Hirota ends pro-Western stance

 Serving as Foreign Minister and Prime Minister for many years, Koki Hirota was the diplomatic navigator during the tempestuous period that led to the Sino-Japanese War. Were there mistakes in Hirota’s diplomacy?

 Hirota became Foreign Minister, replacing Yasuya Uchida, in September 1933 after the Tanggu Truce agreement was established. Mamoru Shigemitsu was Administrative Vice Minister of Foreign Affairs and Shigenori Togo was chief of the European and American Affairs Bureau of the Foreign Ministry. In a spirit of international cooperation Hirota tried to improve the Sino-Japanese relationship. However, a statement issued by chief of the Information Analysis Department of the Foreign Ministry Eiji Amo in April 1934 became a political issue. The statement asserted: “It is natural for Japan to act independently to maintain peace and order in East Asia. If China boycotts Japan, taking advantage of other countries, and takes steps against peace in East Asia, Japan will have to reject this.” This was an “Asian Monroe Doctrine,” so to speak, and other countries regarded it as a change from Kijuro Shidehara’s pro Anglo-American diplomacy, which had been based on international cooperation.

 In January 1935, Hirota spoke at a plenary session of the House of Representatives and declared that no war would happen while he was in his post. In May, he upgraded the Japanese mission in China from ministerial to ambassadorial status.

 In September, he was approached by Britain in regard to Japan’s cooperation in monetary reform in China—the abandonment of the silver standard.
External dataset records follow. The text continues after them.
(** The loop in the pool and the loop in the recursion go through the same
    entries. Where the recursion calls [get_block_size] on an entry, the
    pool adds a task that stands for the same size and the same flag. *)
Lemma get_size_of_dir_loop_pool task p buf (dir : DIR) :
  task_pointer task = fn_get_block_size_mult →
  ∀ flag f bs bs',
    let rm := get_size_of_dir_loop get_block_size_at (Some task) flag p buf dir true bs in
    let rs := get_size_of_dir_loop get_block_size_at None f p buf dir false bs' in
    rs.1.1 - bs' = rm.1.1 - bs + sumZ event_size rm.2 ∧
    rs.1.2 = f && forallb event_readable rm.2.
Proof.
  intros Hptr. induction dir as [|[n c] dir IH]; intros flag f bs bs'; simpl.
  { split; [lia|by rewrite andb_true_r]. }
  unfold lstat. simpl. destruct (lstat_of c) as [cbuf|] eqn:Hl; simpl.
  2:{ split; [lia|by rewrite andb_true_r]. }
  destruct (n =? ".")%string.
  { destruct (IH flag f (bs + blocks cbuf) (bs' + blocks cbuf)) as [H1 H2].
    simpl in *. split; [lia|done]. }
  destruct (negb (n =? ".."))%string.
  2:{ destruct (IH flag f bs bs') as [H1 H2]. simpl in *. split; [lia|done]. }
  destruct (S_ISREG (st_mode cbuf)).
  { destruct (IH flag f (bs + blocks cbuf) (bs' + blocks cbuf)) as [H1 H2].
    simpl in *. split; [lia|done]. }
  rewrite (get_block_size_at_flag (new_absolute_path n p) c f).
  set (size := (get_block_size_at (new_absolute_path n p) c true).1.1).
  set (ok := (get_block_size_at (new_absolute_path n p) c true).1.2).
  destruct (IH flag (f && ok) bs (bs' + size)) as [H1 H2].
  simpl in *. unfold task_size, task_readable. simpl. rewrite Hptr.
  unfold size_under, readable_under, get_block_size. simpl. fold size ok.
  split; [lia|]. rewrite H2. by rewrite andb_assoc.
Qed.

Lemma get_size_of_dir_loop_grows rec task flag p buf (dir : DIR) bs :
  bs ≤ (get_size_of_dir_loop rec task flag p buf dir true bs).1.1.
Proof.
  revert bs. induction dir as [|[n c] dir IH]; intros bs; simpl; [lia|].
  unfold lstat, blocks. simpl. destruct (lstat_of c) as [cbuf|]; simpl; [|lia].
  destruct (n =? ".")%string; simpl.
  { etrans; [|apply IH]. lia. }
  destruct (negb (n =? ".."))%string; simpl; [|apply IH].
  destruct (S_ISREG (st_mode cbuf)); simpl; [|apply IH].
  etrans; [|apply IH]. lia.
Qed.

(** What the function of a work task returns and what it still adds to the
    queue make up the size that the recursion finds under the path of the
    task; the flag that the recursion ends with is cleared exactly if the
    task function clears it or adds a task under which it is cleared. *)
Lemma get_block_size_mult_pending task :
  task_pointer task = fn_get_block_size_mult →
  0 ≤ (get_block_size_mult task).1 ∧
  (get_block_size_mult task).1 + sumZ event_size (get_block_size_mult task).2
  = task_size task ∧
  forallb event_readable (get_block_size_mult task).2 = task_readable task.
Proof.
  intros Hptr. unfold get_block_size_mult, task_size, task_readable. rewrite Hptr.
  destruct (path task) as [[p [ls od]]|]; simpl; [|done].
  unfold size_under, readable_under, get_block_size, lstat, opendir. simpl.
  destruct ls as [buf|]; simpl; [|done].
  destruct (S_ISDIR (st_mode buf)); simpl;
    [|unfold blocks; split; [lia|split; [lia|done]]].
  destruct od as [dir|]; simpl;
    [|unfold blocks; split; [lia|split; [lia|done]]].
  unfold get_size_of_dir.
  pose proof (get_size_of_dir_loop_pool task p buf dir Hptr true true 0 0) as [H1 H2].
  pose proof (get_size_of_dir_loop_grows get_block_size_at (Some task) true p buf dir 0) as H3.
  destruct (get_size_of_dir_loop get_block_size_at (Some task) true p buf dir true 0)
    as [[sm fm] em].
  destruct (get_size_of_dir_loop get_block_size_at None true p buf dir false 0)
    as [[ss fs] es].
  simpl in *. split; [done|]. split; [lia|done].
Qed.

Lemma call_task_pointer_pending task :
  let '(temp, todo, task') := call_task_pointer task in
  thread_size (in_task task' todo temp) = task_size task ∧
  thread_readable (in_task task' todo temp) = task_readable task ∧
  task_pointer task' = task_pointer task ∧
  (task_pointer task = fn_shutdown_threads → temp = -1 ∧ todo = [ev_shutdown]) ∧
  (task_pointer task ≠ fn_shutdown_threads → 0 ≤ temp).
Proof.
  unfold call_task_pointer.
  destruct (task_pointer task) eqn:Hptr.
  - pose proof (get_block_size_mult_pending task Hptr) as (H1 & H2 & H3).
    destruct (get_block_size_mult task) as [temp todo]. simpl in *.
    assert ((temp >? -1) = true) as -> by (apply Z.gtb_lt; lia).
    repeat split; try done.
  - simpl. unfold task_size, task_readable. rewrite Hptr. repeat split; try done.
  - simpl. unfold task_size, task_readable. rewrite Hptr. repeat split; try done.
Qed.

(** ** The moves of a thread *)

Lemma q_dequeue_snoc (q : Queue) l t :
  task_q q = l ++ [t] → q_dequeue q = (Some t, with_task_q q l).
Proof.
  intros Hq. unfold q_dequeue. rewrite Hq, last_snoc. by rewrite removelast_last.
Qed.

Lemma q_dequeue_nil (q : Queue) : task_q q = [] → q_dequeue q = (None, q).
Proof. intros Hq. unfold q_dequeue. by rewrite Hq. Qed.

Lemma q_is_empty_snoc (q : Queue) l t : task_q q = l ++ [t] → q_is_empty q = false.
Proof. intros Hq. unfold q_is_empty. rewrite Hq. by destruct l. Qed.

Lemma task_q_cases (q : Queue) : task_q q = [] ∨ ∃ l t, task_q q = l ++ [t].
Proof.
  destruct (task_q q) as [|t l _] using rev_ind; [by left|right; eauto].
Qed.

Lemma take_task_snoc (q : Queue) l t :
  task_q q = l ++ [t] →
  take_task q = Some (taken q l, [], in_task (call_task_pointer t).2
                                      (call_task_pointer t).1.2 (call_task_pointer t).1.1).
Proof.
  intros Hq. unfold take_task. rewrite (q_dequeue_snoc q l t Hq).
  by destruct (call_task_pointer t) as [[temp todo] t'].
Qed.

Lemma run_thread_step_inv q w q' evs w' :
  run_thread_step q w = Some (q', evs, w') → thread_step q w q' evs w'.
Proof.
  destruct w as [fin| |task [|e todo] temp|task i|]; simpl.
  - destruct (shutdown q) eqn:Hs.
    { intros [= <- <- <-]. by constructor. }
    destruct (task_q_cases q) as [Hq|(l & t & Hq)].
    { unfold q_is_empty. rewrite Hq. intros [= <- <- <-]. by constructor. }
    rewrite (q_is_empty_snoc q l t Hq), (take_task_snoc q l t Hq). simpl.
    intros [= <- <- <-]. econstructor; [done..|].
    by destruct (call_task_pointer t) as [[temp todo] t'].
  - destruct (task_q_cases q) as [Hq|(l & t & Hq)].
    { unfold q_is_empty. by rewrite Hq. }
    rewrite (q_is_empty_snoc q l t Hq), (take_task_snoc q l t Hq).
    intros [= <- <- <-]. econstructor; [done|].
    by destruct (call_task_pointer t) as [[temp todo] t'].
  - unfold run_task_locked.
    destruct (kill_task_initializer_test _ _ _) eqn:Htest;
      intros [= <- <- <-]; by constructor.
  - intros [= <- <- <-]. constructor.
  - destruct (i <? thread_amount q) eqn:Hi; intros [= <- <- <-]; constructor; lia.
  - done.
Qed.

Lemma step_inv start_path s s' :
  step start_path s s' →
  (start_added s = false ∧
   s' = mk_pool (add_task (queue s) (start_task start_path)) (threads s) true
          (happened s ++ [ev_add_task (start_task start_path)])) ∨
  (∃ l1 w l2 q' evs w',
     threads s = l1 ++ w :: l2 ∧
     thread_step (queue s) w q' evs w' ∧
     s' = mk_pool q' (l1 ++ w' :: l2) (start_added s) (happened s ++ evs)).
Proof.
  intros [s0 Hstart|s0 i w q' evs w' Hw Hstep]; [by left|right].
  exists (take i (threads s0)), w, (drop (S i) (threads s0)), q', evs, w'.
  split; [by rewrite take_drop_middle|].
  split; [by apply run_thread_step_inv|].
  f_equal. apply insert_take_drop. by eapply lookup_lt_Some.
Qed.

(** ** Sums *)

Lemma sumZ_app {A} (f : A → Z) l1 l2 : sumZ f (l1 ++ l2) = sumZ f l1 + sumZ f l2.
Proof. induction l1 as [|x l1 IH]; simpl; [done|]. rewrite IH. lia. Qed.

Lemma sumZ_cons {A} (f : A → Z) x l : sumZ f (x :: l) = f x + sumZ f l.
Proof. done. Qed.

Lemma sumZ_middle {A} (f : A → Z) l1 x l2 :
  sumZ f (l1 ++ x :: l2) = sumZ f l1 + f x + sumZ f l2.
Proof. rewrite sumZ_app, sumZ_cons. lia. Qed.

Lemma sumZ_replicate {A} (f : A → Z) n x : sumZ f (replicate n x) = Z.of_nat n * f x.
Proof. induction n as [|n IH]; simpl; [lia|]. rewrite IH. lia. Qed.

Lemma sumZ_nonneg {A} (f : A → Z) l : (∀ x, 0 ≤ f x) → 0 ≤ sumZ f l.
Proof. intros Hf. induction l as [|x l IH]; simpl; [lia|]. specialize (Hf x). lia. Qed.

Lemma forallb_middle {A} (f : A → bool) l1 x l2 :
  forallb f (l1 ++ x :: l2) = forallb f l1 && f x && forallb f l2.
Proof. rewrite forallb_app. simpl. by rewrite andb_assoc. Qed.

(** ** What a pool still stands for does not change *)

Lemma event_size_perform e (q : Queue) :
  block_size (perform e q) = block_size q ∧
  sumZ task_size (task_q (perform e q)) = sumZ task_size (task_q q) + event_size e.
Proof.
  destruct e; simpl; try (split; [done|lia]).
  rewrite sumZ_app. simpl. split; [done|lia].
Qed.

Lemma thread_step_size q w q' evs w' :
  thread_step q w q' evs w' →
  block_size q' + sumZ task_size (task_q q') + thread_size w'
  = block_size q + sumZ task_size (task_q q) + thread_size w.
Proof.
  intros [fin Hs|fin Hs Hq|fin l t temp todo t' Hs Hq Hcall|l t temp todo t' Hq Hcall
         |task e todo temp|task temp Htest|task temp Htest|task i Hi|task i Hi];
    simpl; try lia.
  - pose proof (call_task_pointer_pending t) as Hp. rewrite Hcall in Hp.
    destruct Hp as (Hp & _). simpl in Hp. rewrite Hq, sumZ_app. simpl. lia.
  - pose proof (call_task_pointer_pending t) as Hp. rewrite Hcall in Hp.
    destruct Hp as (Hp & _). simpl in Hp. rewrite Hq, sumZ_app. simpl. lia.
  - destruct (event_size_perform e q) as [-> ->]. lia.
  - unfold accounted, run_task_locked. simpl. destruct (temp >? -1); simpl; lia.
  - unfold accounted, run_task_locked. simpl. destruct (temp >? -1); simpl; lia.
  - rewrite sumZ_app. simpl. unfold task_size. simpl. lia.
Qed.

Lemma step_pool_size start_path s s' :
  step start_path s s' → pool_size start_path s' = pool_size start_path s.
Proof.
  intros Hstep. apply step_inv in Hstep
    as [[Hstart ->]|(l1 & w & l2 & q' & evs & w' & Hws & Hmove & ->)].
  - unfold pool_size. simpl. rewrite Hstart, sumZ_app. simpl. lia.
  - unfold pool_size. simpl. rewrite Hws, !sumZ_middle.
    pose proof (thread_step_size _ _ _ _ _ Hmove). lia.
Qed.

Lemma event_readable_perform e (q : Queue) :
  permission (perform e q) && forallb task_readable (task_q (perform e q))
  = permission q && forallb task_readable (task_q q) && event_readable e.
Proof.
  destruct e; simpl; rewrite ?andb_true_r; try done.
  - rewrite forallb_app. simpl. by rewrite andb_true_r, andb_assoc.
  - by rewrite andb_false_r.
Qed.

Lemma andb_frame (a b c d x y z : bool) :
  a && b = c && d → a && (x && b && y) && z = c && (x && d && y) && z.
Proof. destruct a, b, c, d, x, y, z; simpl; done. Qed.

Lemma thread_step_readable q w q' evs w' :
  thread_step q w q' evs w' →
  permission q' && forallb task_readable (task_q q') && thread_readable w'
  = permission q && forallb task_readable (task_q q) && thread_readable w.
Proof.
  intros [fin Hs|fin Hs Hq|fin l t temp todo t' Hs Hq Hcall|l t temp todo t' Hq Hcall
         |task e todo temp|task temp Htest|task temp Htest|task i Hi|task i Hi];
    simpl; try done.
  - pose proof (call_task_pointer_pending t) as Hp. rewrite Hcall in Hp.
    destruct Hp as (_ & Hp & _). simpl in Hp.
    rewrite Hq, forallb_app, Hp. simpl. by rewrite !andb_true_r, andb_assoc.
  - pose proof (call_task_pointer_pending t) as Hp. rewrite Hcall in Hp.
    destruct Hp as (_ & Hp & _). simpl in Hp.
    rewrite Hq, forallb_app, Hp. simpl. by rewrite !andb_true_r, andb_assoc.
  - rewrite event_readable_perform. by rewrite andb_assoc.
  - unfold accounted, run_task_locked. simpl. by destruct (temp >? -1).
  - unfold accounted, run_task_locked. simpl. by destruct (temp >? -1).
  - rewrite forallb_app. simpl. by rewrite !andb_true_r.
Qed.

Lemma step_pool_readable start_path s s' :
  step start_path s s' → pool_readable start_path s' = pool_readable start_path s.
Proof.
  intros Hstep. apply step_inv in Hstep
    as [[Hstart ->]|(l1 & w & l2 & q' & evs & w' & Hws & Hmove & ->)].
  - unfold pool_readable. simpl. rewrite Hstart, forallb_app. simpl.
    rewrite !andb_true_r.
    destruct (permission (queue s)), (forallb task_readable (task_q (queue s))),
      (forallb thread_readable (threads s)), (task_readable (start_task start_path)); done.
  - unfold pool_readable. simpl. rewrite Hws, !forallb_middle.
    pose proof (thread_step_readable _ _ _ _ _ Hmove) as H.
    by apply andb_frame.
Qed.

Lemma steps_pool_size start_path s s' :
  steps start_path s s' → pool_size start_path s' = pool_size start_path s.
Proof.
  induction 1 as [|s1 s2 s3 Hstep _ IH]; [done|].
  rewrite IH. by apply step_pool_size.
Qed.

Lemma steps_pool_readable start_path s s' :
  steps start_path s s' → pool_readable start_path s' = pool_readable start_path s.
Proof.
  induction 1 as [|s1 s2 s3 Hstep _ IH]; [done|].
  rewrite IH. by apply step_pool_readable.
Qed.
Hirota was not enthusiastic about it and the possibility of Japanese-British-Chinese cooperation disappeared. In the same year, Japan’s military authorities, who were widening the scope of operations in northern China, opposed a British role in monetary reform.

 In October, Hirota announced his “three principles”: the de facto recognition of Manchukuo, the suppression of anti-Japanese activities in China and a Sino-Japanese front against communism. However, the proclamation failed to improve the bilateral relationship.

 Was there anything in common between Hirota and Shidehara whose diplomacy was based on cooperation with Britain and the United States? According to Shinichi Kitaoka, an expert on the history of Japan’s modern politics and diplomacy, Hirota’s “cooperative diplomacy” was lacking in substance and he often refused the involvement of European countries and the United States. Concerning their similarities, Shidehara reportedly said it was “an accidental resemblance.”